Ich habe bis jetzt meine applikation so aufgebaut, dass ich aus meinem datenbank modell eine javaklasse entwickle und diese dann in der rcp verwende (und per JFace databinding binde)

jetzt möchte ich das ganze aber noch (nachträglich) mit EMF verpacken (support von undo/redo etc...)

geht das?
finde nur tutorials wie ich EMF modelliere und daraus Java klassen generiere...

ich habe gelesen dass ich mit EMF Compare dann auch modelle sauber importieren kann (denn die implementierung eines import-managers steht mir auch noch bevor...)

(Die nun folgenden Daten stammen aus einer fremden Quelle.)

(* ===== verification/GroestlProofs.v ===== *)
(** * Groestl-256: the rounds on words are those of the reference

    The table of columns, the rotation of columns, and the two permutations. *)

From Stdlib Require Import ZArith Lia.
From stdpp Require Import base tactics list numbers.
From S2P Require Import Prelude Radix Words AesSpec AesProofs BitString Groestl GroestlSpec.
Open Scope Z_scope.

(** ** Columns as two words *)

Definition col_ok (col : list Z) : Prop := length col = 8%nat /\ byte_ok col.
Definition matrix_ok (s : matrix) : Prop := length s = 8%nat /\ Forall col_ok s.
Definition col_words (col : list Z) : list Z := [le_val (take 4 col); le_val (drop 4 col)].
Definition matrix_words (s : matrix) : list Z := concat (map col_words s).

(** The column of a byte of row 0, before it is rotated. *)
Definition byte_column (b : Z) : list Z :=
  map (fun k => gf_mul (s_box b) k) [2; 7; 5; 3; 5; 4; 3; 2].

Lemma T_spec b : is_byte b -> T_u b = le_val (take 4 (byte_column b)) /\ T_l b = le_val (drop 4 (byte_column b)).
Proof.
  intros Hb. split; apply Z.eqb_eq; revert b Hb.
  - apply (bytes_check (fun b => T_u b =? le_val (take 4 (byte_column b)))). vm_compute. reflexivity.
  - apply (bytes_check (fun b => T_l b =? le_val (drop 4 (byte_column b)))). vm_compute. reflexivity.
Qed.

Lemma byte_column_ok b : is_byte b -> col_ok (byte_column b).
Proof.
  intros Hb. split; [reflexivity|]. unfold byte_column.
  assert (P : forallb (fun v => (0 <=? v) && (v <? 2 ^ 8)) (map (fun k => gf_mul (s_box b) k) [2; 7; 5; 3; 5; 4; 3; 2]) = true).
  { revert b Hb. apply bytes_check. vm_compute. reflexivity. }
  rewrite forallb_forall in P. apply Forall_forall. intros v Hv. specialize (P v Hv). apply andb_true_iff in P as [P1 P2]. lia.
Qed.

(** Rotation by [n] bytes down the column. *)
Definition rotate_down (n : nat) (col : list Z) : list Z := drop (8 - n) col ++ take (8 - n) col.

Lemma shift_join a b n : byte_ok a -> byte_ok b -> length a = 4%nat -> length b = 4%nat -> (n <= 4)%nat ->
  Z.lor (u32 (Z.shiftl (le_val a) (8 * Z.of_nat n))) (Z.shiftr (le_val b) (8 * (4 - Z.of_nat n))) =
  le_val (drop (4 - n) b ++ take (4 - n) a).
Proof.
  intros Ba Bb La Lb Hn. rewrite le_val_app, length_drop, Lb. replace (4 - (4 - n))%nat with n by lia.
  assert (Er : Z.shiftr (le_val b) (8 * (4 - Z.of_nat n)) = le_val (drop (4 - n) b)).
  { rewrite Z.shiftr_div_pow2, le_val_drop by (exact Bb || lia). do 2 f_equal. lia. }
  assert (El : u32 (Z.shiftl (le_val a) (8 * Z.of_nat n)) = Z.shiftl (le_val (take (4 - n) a)) (8 * Z.of_nat n)).
  { rewrite <- (take_drop (4 - n) a) at 1. rewrite le_val_app, length_take, La, Nat.min_l by lia.
    unfold u32. rewrite !Z.shiftl_mul_pow2 by lia. rewrite Z.mul_add_distr_r.
    replace (2 ^ (8 * Z.of_nat (4 - n)) * le_val (drop (4 - n) a) * 2 ^ (8 * Z.of_nat n))
      with (le_val (drop (4 - n) a) * (2 ^ (8 * Z.of_nat (4 - n)) * 2 ^ (8 * Z.of_nat n))) by ring.
    rewrite <- Z.pow_add_r by lia. replace (8 * Z.of_nat (4 - n) + 8 * Z.of_nat n) with 32 by lia.
    rewrite Z_mod_plus_full. apply Z.mod_small.
    pose proof (le_val_range (take (4 - n) a) ltac:(by apply Forall_take)) as R. rewrite length_take, La, Nat.min_l in R by lia.
    assert (0 < 2 ^ (8 * Z.of_nat n)) by (apply Z.pow_pos_nonneg; lia).
    assert (E : 2 ^ 32 = 2 ^ (8 * Z.of_nat (4 - n)) * 2 ^ (8 * Z.of_nat n)) by (rewrite <- Z.pow_add_r by lia; f_equal; lia). nia. }
  rewrite Er, El, Z.lor_comm. pose proof (le_val_range (drop (4 - n) b) ltac:(by apply Forall_drop)) as R.
  rewrite length_drop, Lb in R. replace (4 - (4 - n))%nat with n in R by lia.
  rewrite lor_shiftl_add by lia. ring.
Qed.

Lemma col_cases col : col_ok col -> exists a0 a1 a2 a3 a4 a5 a6 a7, col = [a0; a1; a2; a3; a4; a5; a6; a7] /\
  is_byte a0 /\ is_byte a1 /\ is_byte a2 /\ is_byte a3 /\ is_byte a4 /\ is_byte a5 /\ is_byte a6 /\ is_byte a7.
Proof.
  intros [L B]. do 8 (destruct col as [|? col]; [discriminate L|]). destruct col; [|discriminate L].
  do 8 (apply Forall_cons_1 in B as [? B]). do 8 eexists. split; [reflexivity|]. repeat (split; [assumption|]). assumption.
Qed.

Lemma rotate_spec col n : col_ok col -> (n <= 4)%nat ->
  ROTATE_COLUMN_DOWN (le_val (take 4 col)) (le_val (drop 4 col)) (Z.of_nat n) =
  (le_val (take 4 (rotate_down n col)), le_val (drop 4 (rotate_down n col))).
Proof.
  intros [L B] Hn. unfold ROTATE_COLUMN_DOWN.
  assert (L1 : length (take 4 col) = 4%nat) by (rewrite length_take; lia).
  assert (L2 : length (drop 4 col) = 4%nat) by (rewrite length_drop; lia).
  rewrite !shift_join by (done || by apply Forall_take || by apply Forall_drop || lia).
  assert (E : take 4 (rotate_down n col) = drop (4 - n) (drop 4 col) ++ take (4 - n) (take 4 col) /\
    drop 4 (rotate_down n col) = drop (4 - n) (take 4 col) ++ take (4 - n) (drop 4 col)).
  { destruct (col_cases col (conj L B)) as (a0&a1&a2&a3&a4&a5&a6&a7&->&_).
    do 5 (destruct n as [|n]; [split; reflexivity|]). lia. }
  by destruct E as [-> ->].
Qed.

Lemma rotate_ok n col : col_ok col -> (n <= 8)%nat -> col_ok (rotate_down n col).
Proof.
  intros [L B] Hn. split.
  - unfold rotate_down. rewrite length_app, length_drop, length_take. lia.
  - apply Forall_app. split; [by apply Forall_drop | by apply Forall_take].
Qed.

(** ** One column of a round *)

Definition xor_cols (l : list (list Z)) : list Z := foldl xor_bytes (replicate 8 0) l.
Definition row_columns (bs : list Z) : list (list Z) := imap (fun k b => rotate_down k (byte_column b)) bs.

Lemma xor_bytes_col a b : col_ok a -> col_ok b -> col_ok (xor_bytes a b).
Proof.
  intros Ha Hb. apply col_cases in Ha as (?&?&?&?&?&?&?&?&->&?&?&?&?&?&?&?&?).
  apply col_cases in Hb as (?&?&?&?&?&?&?&?&->&?&?&?&?&?&?&?&?). split; [reflexivity|].
  unfold xor_bytes. cbn [zip_with]. repeat (constructor; [by apply lxor_byte|]). constructor.
Qed.
Lemma xor_words_col a b : col_ok a -> col_ok b ->
  Z.lxor (le_val (take 4 a)) (le_val (take 4 b)) = le_val (take 4 (xor_bytes a b)) /\
  Z.lxor (le_val (drop 4 a)) (le_val (drop 4 b)) = le_val (drop 4 (xor_bytes a b)).
Proof.
  intros [La Ba] [Lb Bb]. unfold xor_bytes. rewrite zip_with_take, zip_with_drop. fold xor_bytes.
  split; symmetry; apply le_val_xor; (by apply Forall_take) || (by apply Forall_drop) || (rewrite ?length_take, ?length_drop; lia).
Qed.

Lemma mix_column_rows b0 b1 b2 b3 b4 b5 b6 b7 :
  xor_cols (row_columns [b0; b1; b2; b3; b4; b5; b6; b7]) = mix_column (map s_box [b0; b1; b2; b3; b4; b5; b6; b7]).
Proof. cbv -[gf_mul s_box Z.lxor]. exact eq_refl. Qed.

#[local] Opaque gf_mul s_box.

Lemma col_words_xor Ds : Forall col_ok Ds -> forall acc, col_ok acc -> col_words (foldl xor_bytes acc Ds) =
  [foldl (fun v D => Z.lxor v (le_val (take 4 D))) (le_val (take 4 acc)) Ds;
   foldl (fun v D => Z.lxor v (le_val (drop 4 D))) (le_val (drop 4 acc)) Ds].
Proof.
  induction 1 as [|D Ds HD _ IH]; intros acc Ha; [reflexivity|]. cbn [foldl]. rewrite IH by (by apply xor_bytes_col).
  by destruct (xor_words_col acc D Ha HD) as [-> ->].
Qed.

(** Rows 4 to 7: the halves change places. *)
Lemma rotate_swap n col : col_ok col -> (n < 4)%nat ->
  take 4 (rotate_down (4 + n) col) = drop 4 (rotate_down n col) /\ drop 4 (rotate_down (4 + n) col) = take 4 (rotate_down n col).
Proof.
  intros H Hn. apply col_cases in H as (?&?&?&?&?&?&?&?&->&_). do 4 (destruct n as [|n]; [split; reflexivity|]). lia.
Qed.
Lemma rotate_0 col : col_ok col -> rotate_down 0 col = col.
Proof. intros H. by apply col_cases in H as (?&?&?&?&?&?&?&?&->&_). Qed.

Definition all_byte (l : list Z) : Prop := Forall is_byte l.

(** [COLUMN] at bytes in their places. *)
Lemma COLUMN_spec x c0 c1 c2 c3 c4 c5 c6 c7 b0 b1 b2 b3 b4 b5 b6 b7 :
  byte_of x (4 * c0 + 0) = b0 -> byte_of x (4 * c1 + 1) = b1 -> byte_of x (4 * c2 + 2) = b2 -> byte_of x (4 * c3 + 3) = b3 ->
  byte_of x (4 * c4 + 0) = b4 -> byte_of x (4 * c5 + 1) = b5 -> byte_of x (4 * c6 + 2) = b6 -> byte_of x (4 * c7 + 3) = b7 ->
  all_byte [b0; b1; b2; b3; b4; b5; b6; b7] ->
  COLUMN x c0 c1 c2 c3 c4 c5 c6 c7 = col_words (mix_column (map s_box [b0; b1; b2; b3; b4; b5; b6; b7])).
Proof.
  intros E0 E1 E2 E3 E4 E5 E6 E7 B. rewrite <- mix_column_rows. unfold COLUMN. rewrite E0, E1, E2, E3, E4, E5, E6, E7. cbv zeta.
  assert (F : Forall col_ok (row_columns [b0; b1; b2; b3; b4; b5; b6; b7])).
  { unfold row_columns. apply Forall_lookup. intros k D HD. apply list_lookup_imap_Some in HD as (b & Hb & ->).
    apply rotate_ok; [|apply lookup_lt_Some in Hb; cbn in Hb; lia]. apply byte_column_ok. eapply Forall_lookup in B; [exact B | exact Hb]. }
  unfold xor_cols. rewrite (col_words_xor _ F (replicate 8 0)) by (by split; [|apply Forall_replicate]). clear F.
  repeat (apply Forall_cons_1 in B as [? B]).
  repeat match goal with H : is_byte ?b |- _ =>
    let O := fresh "O" in pose proof (byte_column_ok b H) as O; let U := fresh "U" in let L := fresh "L" in
    destruct (T_spec b H) as [U L]; rewrite U, L; clear U L H end.
  change 1 with (Z.of_nat 1). change 2 with (Z.of_nat 2). change 3 with (Z.of_nat 3).
  rewrite !rotate_spec by (assumption || lia).
  unfold row_columns. cbn [imap foldl compose].
  rewrite !(rotate_0 (byte_column b0)) by assumption.
  destruct (rotate_swap 0 (byte_column b4)) as [S4 S4']; [assumption | lia|]. rewrite rotate_0 in S4, S4' by assumption.
  destruct (rotate_swap 1 (byte_column b5)) as [S5 S5']; [assumption | lia|].
  destruct (rotate_swap 2 (byte_column b6)) as [S6 S6']; [assumption | lia|].
  destruct (rotate_swap 3 (byte_column b7)) as [S7 S7']; [assumption | lia|].
  cbn [Nat.add] in *. rewrite S4, S4', S5, S5', S6, S6', S7, S7'.
  change (le_val (take 4 (replicate 8 0))) with 0. change (le_val (drop 4 (replicate 8 0))) with 0. rewrite !Z.lxor_0_l. reflexivity.
Qed.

erleuchtet mich, google schaffts nich


----------



## Wildcard (24. Okt 2011)

Du musst zunächst mal Interfaces aus deinen Klassen extrahieren und dann die interfaces mit EMF Annotations ausstatten (ist dokumentiert wie das geht). Dann kannst du daraus ein Ecore und genmodel erzeugen. Danach würde ich generieren (in ein anderes Package) und dann beim ersten mal händisch mergen (dort wo du custom code brauchst). Ab dann kannst du dann wahlweise die Interfaces direkt ändern, oder im Ecore Arbeiten und hast einen Round Trip.


----------



## lumo (24. Okt 2011)

Das klingt gut, denn ich hab mein datenmodell sowieso schon mit Interfaces und Implementierungen getrennt! Werde mir das gleich morgen mal anschauen, danke für den Tipp!


----------